User({'phone_number': '+16362326961'})  # OK
User({'phone_number': 6362326961})  # OK
User({'phone_number': False})  # ValidationError

Note

This field only performs simple isinstance() check without any special validation of its own.

Type Expression#

fields.TypeExpr takes raw type expression and validates and deserializes the given value using this expression.
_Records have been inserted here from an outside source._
(** * ollama_cli.py: the local daemon interaction layer

    A shallow embedding of [list_installed_models], [ensure_model_exists],
    [select_and_run_model] and [run_llama] of [ollama_cli.py], with the
    properties of the availability resolver, the model selection flow and
    the streaming chat session.

    Conventions.
    - A Python [str] is a [string] with one [ascii] per code point, so the
      strings of this development are the Python strings whose code points
      are below 256.  [str.lower] and [str.strip] are written out for that
      range as CPython computes them.
    - The daemon is an oracle indexed by the number of daemon calls made so
      far; it may answer every call differently.
    - Standard input is the list of the lines still to be read; [input()] on
      the empty list raises [EOFError].
    - What the program prints and which daemon operations it invokes are
      recorded, in order, in one trace of events. *)

From Stdlib Require Import String Ascii List Bool Arith ZArith Lia.
Import ListNotations.
Open Scope string_scope.
Open Scope list_scope.

(** ** Python strings *)

Module PyStr.

(** [str.isspace] on one code point below 256: TAB..CR, FS..US, SPACE,
    NEL (133) and NBSP (160). *)
Definition isspace (c : ascii) : bool :=
  let n := nat_of_ascii c in
  (((9 <=? n) && (n <=? 13)) || ((28 <=? n) && (n <=? 32))
   || (n =? 133) || (n =? 160))%nat.

(** [str.lower] on one code point below 256: A..Z and the Latin-1 capitals
    192..222 except the multiplication sign 215 move up by 32. *)
Definition lower_char (c : ascii) : ascii :=
  let n := nat_of_ascii c in
  if (((65 <=? n) && (n <=? 90))
      || ((192 <=? n) && (n <=? 222) && negb (n =? 215)))%nat
  then ascii_of_nat (n + 32) else c.

Fixpoint lower (s : string) : string :=
  match s with
  | EmptyString => EmptyString
  | String c s' => String (lower_char c) (lower s')
  end.

Fixpoint lstrip (s : string) : string :=
  match s with
  | EmptyString => EmptyString
  | String c s' => if isspace c then lstrip s' else s
  end.

Fixpoint rstrip (s : string) : string :=
  match s with
  | EmptyString => EmptyString
  | String c s' =>
      match rstrip s' with
      | EmptyString => if isspace c then EmptyString else String c EmptyString
      | r => String c r
      end
  end.

(** [s.strip()] with no argument. *)
Definition strip (s : string) : string := rstrip (lstrip s).

(** [x in l] for a list of strings. *)
Definition str_in (x : string) (l : list string) : bool :=
  existsb (String.eqb x) l.

(** [not s] for a string. *)
Definition is_blank (s : string) : bool :=
  match s with EmptyString => true | _ => false end.

(** [s[:n]]. *)
Definition prefix_of (n : nat) (s : string) : string := substring 0 n s.

(** No character of [s] is white space. *)
Fixpoint nospace (s : string) : bool :=
  match s with
  | EmptyString => true
  | String c s' => negb (isspace c) && nospace s'
  end.

End PyStr.
Import PyStr.

(** ** Values exchanged with the daemon *)

(** One element of [response['models']].  The source reads it through
    [getattr(m, 'model', ...)] and through [m.get(key, default)]; a field is
    [None] when the attribute or the key is absent. *)
Record model_entry := {
  attr_model : option string;
  key_name : option string;
  key_model : option string;
  key_size : option Z;
  key_digest : option string
}.

(** The answer of [ollama.list()]: [models] is [None] when the key is
    missing. *)
Record list_response := { resp_models : option (list model_entry) }.

Record progress := { status : option string }.

Record chat_message := { content : option string }.
Record chunk := { message : option chat_message }.

(** [{'role': r, 'content': c}] *)
Record request_message := { msg_role : string; msg_content : string }.

Inductive exn :=
| EOFError
| DaemonError (reason : string).

(** A lazy sequence: the items it yields, then a normal end or an
    exception. *)
Record stream (A : Type) := { items : list A; failure : option exn }.
Arguments items {A} _.
Arguments failure {A} _.

(** What a call returns: an exception at once, or a value. *)
Inductive reply (A : Type) :=
| CallRaises (e : exn)
| Returns (a : A).
Arguments CallRaises {A} e.
Arguments Returns {A} a.

Record daemon := {
  on_list : nat -> reply list_response;
  on_pull : nat -> string -> reply (stream progress);
  on_chat : nat -> string -> list request_message -> reply (stream chunk)
}.

(** [d.get(key, default)] *)
Definition get {A} (field : option A) (default : A) : A :=
  match field with Some v => v | None => default end.

(** ** Events *)

Inductive daemon_call :=
| ollama_list
| ollama_pull (model : string)
| ollama_chat (model : string) (messages : list request_message).

Inductive prompt_text :=
| PromptChooseModel      (* "Enter the NAME of the model to chat with ..." *)
| PromptYou              (* "You: " *)
| PromptSubMenu.         (* "[c] Continue chatting | [q] Quit to main menu: " *)

(** The lines the modelled functions print; a constructor stands for the
    fixed text of one [print] call and carries what is formatted into it. *)
Inductive notice :=
| InstalledHeader                                   (* line 126 *)
| TableHeader                                       (* line 136 *)
| TableRule                                         (* line 137 *)
| TableRow (name : string) (size : Z) (mid : string) (* line 146 *)
| ListError (e : exn)                               (* line 150 *)
| Checking (model : string)                         (* line 179 *)
| NotFoundDownloading (model : string)              (* line 185 *)
| PullStatus (st : string)                          (* line 188 *)
| Downloaded (model : string)                       (* line 189 *)
| ReadyToGo (model : string)                        (* line 191 *)
| ValidateError (e : exn)                           (* line 194 *)
| NoModelsAvailable                                 (* line 206 *)
| Selected (model : string)                         (* line 226 *)
| NotInstalled (choice : string)                    (* line 229 *)
| ChatStarted (model : string)                      (* line 237 *)
| ReturningToMainMenu                               (* lines 245, 268 *)
| ReplyLabel (model : string)                       (* line 256 *)
| EndOfReply                                        (* line 260 *)
| InvalidInput                                      (* line 271 *)
| ChatError (e : exn).                              (* line 274 *)

Inductive event :=
| Call (c : daemon_call)        (* a daemon operation is invoked *)
| Ask (p : prompt_text)         (* [input(p)] shows its prompt *)
| Say (n : notice)              (* [print] of a fixed line *)
| Emit (text : string).         (* [print(text, end="", flush=True)] *)

(** ** The effect monad: global state, exceptions, trace *)

Record store := { MODEL_NAME : string; clock : nat }.

Inductive outcome (A : Type) :=
| Ret (a : A)
| Raise (e : exn).
Arguments Ret {A} a.
Arguments Raise {A} e.

Record run (A : Type) := {
  res : outcome A;
  final : store;
  trace : list event
}.
Arguments res {A} _.
Arguments final {A} _.
Arguments trace {A} _.

Definition M (A : Type) : Type := store -> run A.

Definition ret {A} (a : A) : M A :=
  fun s => {| res := Ret a; final := s; trace := [] |}.

Definition raise {A} (e : exn) : M A :=
  fun s => {| res := Raise e; final := s; trace := [] |}.

Definition bind {A B} (m : M A) (k : A -> M B) : M B :=
  fun s =>
    let r := m s in
    match res r with
    | Ret a =>
        let r' := k a (final r) in
        {| res := res r'; final := final r'; trace := trace r ++ trace r' |}
    | Raise e => {| res := Raise e; final := final r; trace := trace r |}
    end.

(** [try: m  except Exception as e: h e] *)
Definition try_except {A} (m : M A) (h : exn -> M A) : M A :=
  fun s =>
    let r := m s in
    match res r with
    | Ret _ => r
    | Raise e =>
        let r' := h e (final r) in
        {| res := res r'; final := final r'; trace := trace r ++ trace r' |}
    end.

Notation "x <- c1 ;; c2" := (bind c1 (fun x => c2))
  (at level 61, c1 at next level, right associativity).
Notation "' pat <- c1 ;; c2" :=
  (bind c1 (fun x => match x with pat => c2 end))
  (at level 61, pat pattern, c1 at next level, right associativity).
Notation "c1 ;; c2" := (bind c1 (fun _ => c2))
  (at level 61, right associativity).

Definition emit (e : event) : M unit :=
  fun s => {| res := Ret tt; final := s; trace := [e] |}.

Definition say (n : notice) : M unit := emit (Say n).

Definition read_MODEL_NAME : M string :=
  fun s => {| res := Ret (MODEL_NAME s); final := s; trace := [] |}.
For more information on the supported types and how this field works, see the Type Validation page in the guide.

Data Structures Fields#

Oblate also provides fields that accept various data structures. These fields also provide basic type validation to validate the data associated with the structure.

Note

For information on how type validation works along with the limitations, please see the Type Validation page.

Dict#

fields.Dict field accepts dictionaries. This field can either take an arbitrary dictionary with no data validation or can also perform type validation on dictionary.

Example:

class Model(oblate.Schema):
    data = fields.Dict()

Model({'data': {'test': 'value'}})  # accepts any dictionary

It also supports type validation:

from typing import Any

class Model(oblate.Schema):
    data = fields.Dict(str, Any)

Model({'data': {'test': 'value'}})  # OK
Model({'data': {'test': 1}})  # OK
Model({'data': {1: 'value'}})  # Error: Dict key at index 1: must be of type str

TypedDict#

fields.TypedDict field accepts dictionaries which are validated using the typing.TypedDict.

Example:

from typing import TypedDict, Required, NotRequired, Union

class ModelData(TypedDict):
    id: Union[int, str]
    name: str
    rating: NotRequired[int]

class Model(oblate.Schema):
    data = fields.TypedDict(ModelData)

Model({'data': {'id': '123', 'name': 'John'}})  # OK
Model({'data': {'id': 123, 'name': 'John', 'rating': 3}})  # OK

Errors are also handled properly in TypedDict errors:

Model({'data': {'id': 3.14}})

Outputs:

oblate.exceptions.ValidationError:
│
│ 1 validation error in schema 'Model'
│
└── In field data:
    ├── Validation failed for 'id': Must be one of types (int, str)
    └── Key 'name' is required

Sequences#

Currently following sequence structures are available as fields:

All of these classes support type validation. If initialized without argument, these fields perform no type validation on elements of sequence otherwise each element’s type is validated according to given type expression.

Example:

class Model(oblate.Schema):
    untyped_list = fields.List()
    typed_list = fields.List(str)
    typed_list_union = fields.List(typing.Union[str, int])

Here,

  • untyped_list accepts any arbitrary list without any type validation on elements.

  • typed_list accepts list of string elements only.

  • typed_list_union accepts list with elements either being string or integer.